## Exercise requirements
Those lines of the data that hold the word "assert" are to be copied out.

## Task inputs
(* ===== verification/Scope.v ===== *)
(** * state/scope.c: how far a value travels

    The four scopes, the subject a scoped value has, and the names of groups.
    A scope is the number it is kept as, which may be no scope at all. A hash
    is [None] where its vtable or its function is NULL; other pointers are
    given. *)

From S2P Require Import Prelude Bytes Hop Revocation Records.

Definition FZN_SCOPE_HOST_PRIVATE : Z := 0.
Definition FZN_SCOPE_HOST : Z := 1.
Definition FZN_SCOPE_GROUP : Z := 2.
Definition FZN_SCOPE_ESTATE : Z := 3.
Definition FZN_SCOPE_COUNT : Z := 4.
Definition FZN_SCOPE_GROUP_NAME_MAX : Z := 32.

Inductive fzn_scope_err := FZN_SCOPE_OK | FZN_SCOPE_ERR_MALFORMED | FZN_SCOPE_ERR_PRIVATE.

(** ["fuzznet-scope-v1"] *)
Definition FZN_SCOPE_LABEL : bytes := [102; 117; 122; 122; 110; 101; 116; 45; 115; 99; 111; 112; 101; 45; 118; 49].

(** ["host-private"], ["host"], ["group"], ["estate"] *)
Definition NAMES : list bytes :=
  [[104; 111; 115; 116; 45; 112; 114; 105; 118; 97; 116; 101]; [104; 111; 115; 116]; [103; 114; 111; 117; 112];
   [101; 115; 116; 97; 116; 101]].

Definition fzn_scope_known (byte : Z) : bool := byte <? FZN_SCOPE_COUNT.

Definition fzn_scope_read (byte : Z) : Z := if fzn_scope_known byte then byte else FZN_SCOPE_HOST_PRIVATE.

Definition fzn_scope_name (scope : Z) : option bytes :=
  if scope <? FZN_SCOPE_COUNT then NAMES !! Z.to_nat scope else None.

Definition fzn_scope_parse (text : bytes) : option Z := Z.of_nat <$> find_index (memeq text) NAMES.

Definition fzn_scope_reaches (scope : Z) (in_group : bool) : bool :=
  if (scope =? FZN_SCOPE_HOST) || (scope =? FZN_SCOPE_ESTATE) then true
  else if scope =? FZN_SCOPE_GROUP then in_group
  else if scope =? FZN_SCOPE_HOST_PRIVATE then false
  else false.

Definition fzn_scope_replicates (scope : Z) : bool := fzn_scope_reaches scope true.

Definition fzn_scope_widens (from to_ : Z) : bool :=
  (fzn_scope_reaches to_ true && negb (fzn_scope_reaches from true))
  || (fzn_scope_reaches to_ false && negb (fzn_scope_reaches from false)).

Definition fzn_scope_subject (scope : Z) (id : bytes) (hash : option fzn_hash_ops) : fzn_scope_err * option bytes :=
  match hash with
  | None => (FZN_SCOPE_ERR_MALFORMED, None)
  | Some hash =>
    if scope =? FZN_SCOPE_HOST_PRIVATE then (FZN_SCOPE_ERR_PRIVATE, None)
    else if scope >=? FZN_SCOPE_COUNT then (FZN_SCOPE_ERR_MALFORMED, None)
    else match hash FZN_SUBJECT_LEN (FZN_SCOPE_LABEL ++ [u8 scope] ++ id) with
    | None => (FZN_SCOPE_ERR_MALFORMED, None)
    | Some derived => (FZN_SCOPE_OK, Some derived)
    end
  end.

Definition group_char (c : Z) : bool :=
  ((c >=? 97) && (c <=? 122)) || ((c >=? 48) && (c <=? 57)) || (c =? 46) || (c =? 95) || (c =? 45).

Definition fzn_scope_group_id (name : bytes) : option bytes :=
  if (zlen name =? 0) || (zlen name >? FZN_SCOPE_GROUP_NAME_MAX) || (zlen name >? FZN_SUBJECT_LEN) then None
  else if negb (forallb group_char name) then None
  else Some (blit 0 name (zeros FZN_SUBJECT_LEN)).

(** The bytes before the first that is zero, at most [n]. *)
Fixpoint name_len (id : bytes) (n : nat) : Z :=
  match n, id with
  | S n, c :: id => if c =? 0 then 0 else 1 + name_len id n
  | _, _ => 0
  end.

Definition fzn_scope_group_name (id : bytes) : option bytes :=
  let n := name_len id (Z.to_nat (Z.min FZN_SUBJECT_LEN FZN_SCOPE_GROUP_NAME_MAX)) in
  if n =? 0 then None
  else if negb (forallb group_char (slice 0 n id)) then None
  else if negb (forallb (fun c => c =? 0) (slice n (FZN_SUBJECT_LEN - n) id)) then None
  else Some (slice 0 n id).

(** ** Names and ids *)

Lemma group_char_range c : group_char c = true -> 0 < c < 256.
Proof. unfold group_char. lia. Qed.

Lemma name_len_app name rest n : Forall (fun c => c <> 0) name -> (length name <= n)%nat ->
  name_len (name ++ rest) n = zlen name + name_len rest (n - length name).
Proof.
  revert n. unfold zlen. induction name as [|c name IH]; intros n Hnz Hn; cbn [app length name_len] in *; [replace (n - 0)%nat with n by lia; lia|].
  destruct n as [|n]; [lia|]. apply Forall_cons_iff in Hnz as [Hc Hnz]. cbn [name_len]. destruct (Z.eqb_spec c 0); [done|].
  rewrite IH by (done || lia). cbn [Nat.sub]. lia.
Qed.

Lemma name_len_zeros k n : name_len (replicate k 0) n = 0.
Proof. destruct n, k; done. Qed.

Lemma name_len_spec id : forall n, exists k, name_len id n = Z.of_nat k /\ (k <= n)%nat /\ (k <= length id)%nat.
Proof.
  induction id as [|c id IH]; intros [|n]; cbn [name_len length]; try (by exists 0%nat; split_and!; lia).
  destruct (Z.eqb_spec c 0); [exists 0%nat; lia|]. destruct (IH n) as (k & -> & ? & ?). exists (S k). lia.
Qed.

Lemma forallb_zeros l : forallb (fun c => c =? 0) l = true <-> l = zeros (zlen l).
Proof.
  unfold zeros, zlen. rewrite Nat2Z.id. induction l as [|c l IH]; [done|]. cbn [forallb length replicate].
  rewrite andb_true_iff, Z.eqb_eq, IH. split; [by intros [-> <-]|by intros [= -> H]].
Qed.

(** A name that has an id. *)
Definition group_name_ok (name : bytes) : Prop := 0 < zlen name <= 32 /\ Forall (fun c => group_char c = true) name.

Lemma group_id_spec name id : fzn_scope_group_id name = Some id <-> group_name_ok name /\ id = name ++ zeros (32 - zlen name).
Proof.
  pose proof (zlen_nonneg name). unfold fzn_scope_group_id, group_name_ok. change FZN_SCOPE_GROUP_NAME_MAX with 32.
  change FZN_SUBJECT_LEN with 32. rewrite !Z.gtb_ltb. destruct (Z.eqb_spec (zlen name) 0); cbn [orb]; [split; [done|lia]|].
  destruct (Z.ltb_spec 32 (zlen name)); cbn [orb]; [split; [done|lia]|].
  assert (blit 0 name (zeros 32) = name ++ zeros (32 - zlen name)) as ->.
  { unfold blit, zeros. rewrite drop_replicate. change (take (Z.to_nat 0) _) with (@nil Z). apply (f_equal (fun n => name ++ replicate n 0)). unfold zlen. lia. }
  destruct (forallb group_char name) eqn:Ef; cbn [negb].
  - apply forallb_true_Forall in Ef. split; [intros [= <-]; split_and!; [lia|done..]|by intros [_ ->]].
  - split; [done|]. intros [[_ Hf] _]. apply forallb_true_Forall in Hf. congruence.
Qed.

Lemma group_name_spec id name : zlen id = 32 ->
  fzn_scope_group_name id = Some name <-> group_name_ok name /\ id = name ++ zeros (32 - zlen name).
Proof.
  intros Hid. unfold fzn_scope_group_name. change (Z.to_nat (Z.min FZN_SUBJECT_LEN FZN_SCOPE_GROUP_NAME_MAX)) with 32%nat.
  change FZN_SUBJECT_LEN with 32. destruct (name_len_spec id 32) as (k & Hk & Hk1 & Hk2). cbv zeta. split.
  - rewrite Hk. destruct (Z.eqb_spec (Z.of_nat k) 0); [done|].
    destruct (forallb group_char _) eqn:Ef; cbn [negb]; [|done]. destruct (forallb _ (slice (Z.of_nat k) _ id)) eqn:Ez; cbn [negb]; [|done].
    intros [= <-]. apply forallb_true_Forall in Ef. apply forallb_zeros in Ez.
    assert (zlen (slice 0 (Z.of_nat k) id) = Z.of_nat k) as Hl by (apply zlen_slice; lia).
    rewrite zlen_slice in Ez by lia. split; [split; [lia|done]|]. rewrite Hl, <- Ez.
    rewrite (slice_app 0) by lia. symmetry. apply slice_all. lia.
  - intros [[Hl Hf] ->]. pose proof (list.Forall_impl _ _ _ Hf (fun c H => proj1 (group_char_range c H))) as Hnz.
    assert (name_len (name ++ zeros (32 - zlen name)) 32 = zlen name) as ->.
    { unfold zeros. rewrite name_len_app, name_len_zeros; [lia| |unfold zlen in *; lia]. eapply list.Forall_impl; [exact Hnz|]. cbn. lia. }
    destruct (Z.eqb_spec (zlen name) 0); [lia|]. rewrite slice_front by done. apply forallb_true_Forall in Hf. rewrite Hf. cbn [negb].
    replace (slice (zlen name) (32 - zlen name) _) with (zeros (32 - zlen name)).
    + rewrite (proj2 (forallb_zeros _)); [done|]. by rewrite zlen_zeros by lia.
    + rewrite <- (app_nil_r (zeros _)) at 2. symmetry. apply slice_mid; [done|]. apply zlen_zeros. lia.
Qed.

(** A group's id is its name. A name has an id just when it has a
    character or more, no more than 32, each of the alphabet; the id, and no
    other, is read back as that name, and an id that no name makes is read as
    none. *)
Theorem group_names_are_ids id name : zlen id = FZN_SUBJECT_LEN ->
  (fzn_scope_group_id name = Some id <-> fzn_scope_group_name id = Some name) /\
  (is_Some (fzn_scope_group_id name) <-> group_name_ok name).
Proof.
  intros Hid. rewrite group_id_spec, group_name_spec by done. split; [done|]. split.
  - intros [i Hi]. by apply group_id_spec in Hi as [? _].
  - intros Hok. eexists. by apply group_id_spec.
Qed.

Lemma group_names_are_ids_witness :
  fzn_scope_group_name ([97; 46; 48] ++ zeros 29) = Some [97; 46; 48].
Proof. apply (group_names_are_ids ([97; 46; 48] ++ zeros 29) [97; 46; 48] eq_refl). reflexivity. Defined.

(** ** Reach *)

(** What is no scope travels as what is private. *)
Lemma unknown_is_private byte in_group : fzn_scope_reaches (fzn_scope_read byte) in_group = fzn_scope_reaches byte in_group.
Proof.
  unfold fzn_scope_read, fzn_scope_known, fzn_scope_reaches, FZN_SCOPE_COUNT, FZN_SCOPE_HOST, FZN_SCOPE_ESTATE, FZN_SCOPE_GROUP, FZN_SCOPE_HOST_PRIVATE.
  destruct (Z.ltb_spec byte 4); [done|]. destruct (Z.eqb_spec byte 1); [lia|]. destruct (Z.eqb_spec byte 3); [lia|]. destruct (Z.eqb_spec byte 2); [lia|].
  cbn [orb]. by destruct (byte =? 0).
Qed.

(** A change widens when it reaches a host that was not reached. *)
Lemma widens_iff from to_ : fzn_scope_widens from to_ = true <->
  exists in_group, fzn_scope_reaches to_ in_group = true /\ fzn_scope_reaches from in_group = false.
Proof.
  unfold fzn_scope_widens. rewrite orb_true_iff, !andb_true_iff, !negb_true_iff. split.
  - intros [[? ?]|[? ?]]; [by exists true|by exists false].
  - intros [[|] [? ?]]; auto.
Qed.

Lemma subject_ok scope id hash d : 0 <= scope <= UINT8_MAX ->
  fzn_scope_subject scope id (Some hash) = (FZN_SCOPE_OK, Some d) <->
  0 < scope < FZN_SCOPE_COUNT /\ hash FZN_SUBJECT_LEN (FZN_SCOPE_LABEL ++ [scope] ++ id) = Some d.
Proof.
  intros Hs. unfold fzn_scope_subject, FZN_SCOPE_HOST_PRIVATE, FZN_SCOPE_COUNT. rewrite Z.geb_leb.
  destruct (Z.eqb_spec scope 0); [split; [done|lia]|]. destruct (Z.leb_spec 4 scope); [split; [done|lia]|].
  rewrite u8_small by done. destruct (hash _ _) as [d'|]; (split; [intros [= ->]|intros [_ E]; congruence]). split; [lia|done].
Qed.

(** One subject is of one scope and one id. *)
Lemma one_scope_of hash s i s' i' d : 0 <= s <= UINT8_MAX -> 0 <= s' <= UINT8_MAX ->
  fzn_scope_subject s i (Some hash) = (FZN_SCOPE_OK, Some d) -> fzn_scope_subject s' i' (Some hash) = (FZN_SCOPE_OK, Some d) ->
  (s = s' /\ i = i') \/ exists x y, collide hash FZN_SUBJECT_LEN (FZN_SCOPE_LABEL ++ x) (FZN_SCOPE_LABEL ++ y).
Proof.
  intros Hs Hs' (_ & H1)%subject_ok (_ & H2)%subject_ok; try done.
  destruct (same_hash _ _ _ _ _ H1 H2) as [E|C]; [left|right; eauto]. apply app_inv_head in E. by injection E.
Qed.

## Solution for this problem
  assert (blit 0 name (zeros 32) = name ++ zeros (32 - zlen name)) as ->.
    assert (zlen (slice 0 (Z.of_nat k) id) = Z.of_nat k) as Hl by (apply zlen_slice; lia).
    assert (name_len (name ++ zeros (32 - zlen name)) 32 = zlen name) as ->.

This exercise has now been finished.